A number of Mafokate's students have made it into provincial teams and he describes Soweto as being the "cream" of the horse world with more black riders than any other riding school in South Africa.

About 50 non-whites were now members of the provincial horse society, he said.

The sport's novelty in Soweto, where matchbox houses remain a symbol of the white regime's oppression, was obvious as a group of children watched horses fly over jumps with appreciative "ooohs" and "aaahs".

Standing near them was Sibusiso Ngxongo, who works in the area. "It's wonderful.
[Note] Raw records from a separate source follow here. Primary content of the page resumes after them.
(** * APRS signal generation: the sample sink, the FM/interpolation loop and
      the C entry point of [aprs.cpp], with the frame builder of the
      specification.

    The development follows the source files:
    - [aprs.cpp]: [f32_to_s8], [modulate], [gen_iq_s8];
    - the main program: [override_config_from_args], [run_aprs] and the
      loop of [main];
    - [config.cpp]: [trim], [set_defaults], [set_value], [load_config],
      [print_config];
    - [interconnect.cpp]: [interconnect_handshake], [interconnect_bus],
      [request_json];
    - [transmit.cpp]: [tx_callback], [transmit_s8_iq_file];
    - [ax25.cpp] and [dsp.cpp] are not part of the sources at hand; what the
      callers above need from them is either a section variable or a
      definition modelled from the specification (each one says so). *)

From Stdlib Require Import ZArith List Bool Lia Ascii.
From Stdlib Require String DecimalString.
Import String.StringSyntax.
Delimit Scope string_scope with string.
From Stdlib Require Import Floats.SpecFloat.
Import ListNotations.
Open Scope Z_scope.

(** ** Fallible computations

    A C++ expression whose behaviour is undefined has no value: [None]. *)

Definition bind {A B : Type} (c : option A) (k : A -> option B) : option B :=
  match c with
  | Some a => k a
  | None => None
  end.

Notation "x <- c ;; k" := (bind c (fun x => k))
  (at level 61, c at next level, right associativity).

(** ** Machine integers *)

Module MachInt.

(** The value of a [w]-bit two's complement integer holding [z] modulo
    [2^w]. *)
Definition wrap (w : Z) (z : Z) : Z :=
  (z + 2 ^ (w - 1)) mod 2 ^ w - 2 ^ (w - 1).

Definition in_range (w : Z) (z : Z) : bool :=
  (- 2 ^ (w - 1) <=? z) && (z <? 2 ^ (w - 1)).

Definition INT_MAX : Z := 2147483647.
Definition SCHAR_MAX : Z := 127.
Definition SCHAR_MIN : Z := -128.

(** [(int)n] for a [size_t] value [n], and a value stored in an [int32_t]. *)
Definition to_int (z : Z) : Z := wrap 32 z.

(** The result of an arithmetic operation on [int] operands whose
    mathematical value is [z]: [z] when an [int] can hold it; signed overflow
    is undefined. *)
Definition int_value (z : Z) : option Z :=
  if in_range 32 z then Some z else None.

End MachInt.

(** ** IEEE-754 binary32, the C++ [float] *)

Module F32.

Definition prec : Z := 24.
Definition emax : Z := 128.

Definition t : Type := spec_float.

Definition valid (x : t) : bool := valid_binary prec emax x.

Definition mul (x y : t) : t := SFmul prec emax x y.
Definition add (x y : t) : t := SFadd prec emax x y.
Definition abs (x : t) : t := SFabs x.
Definition leb (x y : t) : bool := SFleb x y.

(** Conversion of an integer, rounding to nearest even. *)
Definition of_Z (z : Z) : t := binary_normalize prec emax z 0 false.

Definition zero : t := S754_zero false.
Definition one : t := Eval cbv in of_Z 1.

(** Conversion to an integer type discards the fractional part; it has no
    value for an infinity or a NaN. *)
Definition trunc (x : t) : option Z :=
  match x with
  | S754_zero _ => Some 0
  | S754_finite s m e => Some (cond_Zopp s (Z.shiftl (Zpos m) e))
  | S754_infinity _ | S754_nan => None
  end.

(** Conversion to [int8_t]: the truncated value when the destination type
    can represent it, undefined otherwise. *)
Definition to_int8 (x : t) : option Z :=
  z <- trunc x ;;
  if MachInt.in_range 8 z then Some z else None.

(** Narrowing a [double]: the value rounded to binary32. *)
Definition of_F64 (x : spec_float) : t :=
  match x with
  | S754_finite s m e => binary_round prec emax s m e
  | _ => x
  end.

End F32.

(** ** IEEE-754 binary64, the C++ [double] *)

Module F64.

Definition prec : Z := 53.
Definition emax : Z := 1024.

Definition t : Type := spec_float.

Definition mul (x y : t) : t := SFmul prec emax x y.
Definition div (x y : t) : t := SFdiv prec emax x y.
Definition sub (x y : t) : t := SFsub prec emax x y.
Definition of_Z (z : Z) : t := binary_normalize prec emax z 0 false.

(** Widening a [float]: every binary32 value is a binary64 value. *)
Definition of_F32 (x : F32.t) : t :=
  match x with
  | S754_finite s m e => binary_round prec emax s m e
  | _ => x
  end.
We never used to see this in Soweto," he said.


The Soweto Riding School, Johannesburg
© AFP Gianluigi Guercia

Mafokate hopes the Soweto Equestrian Centre, supported by Johannesburg city authorities, the British charity World Horse Welfare and others, will give young riders the chances that he never had.

The school will have stable blocks, a clubhouse and arenas.

The dream was for a black child to participate in a show as a white child could, Mafokate told AFP.

"That's why my dream today is to open that centre so that even at the time that God takes me, that centre must go on. That centre must be there for thousands of years."

For children like Jabu Shabalala who carefully groom their ponies after a riding class, Mafokate's school has let him discover what is now a favourite sport. "I love horses," he said shyly.

Jabu's mother Nomsa believes that Mafokate was "answering his calling" by teaching young South Africans to ride.

"He's one of a kind in Soweto," she said.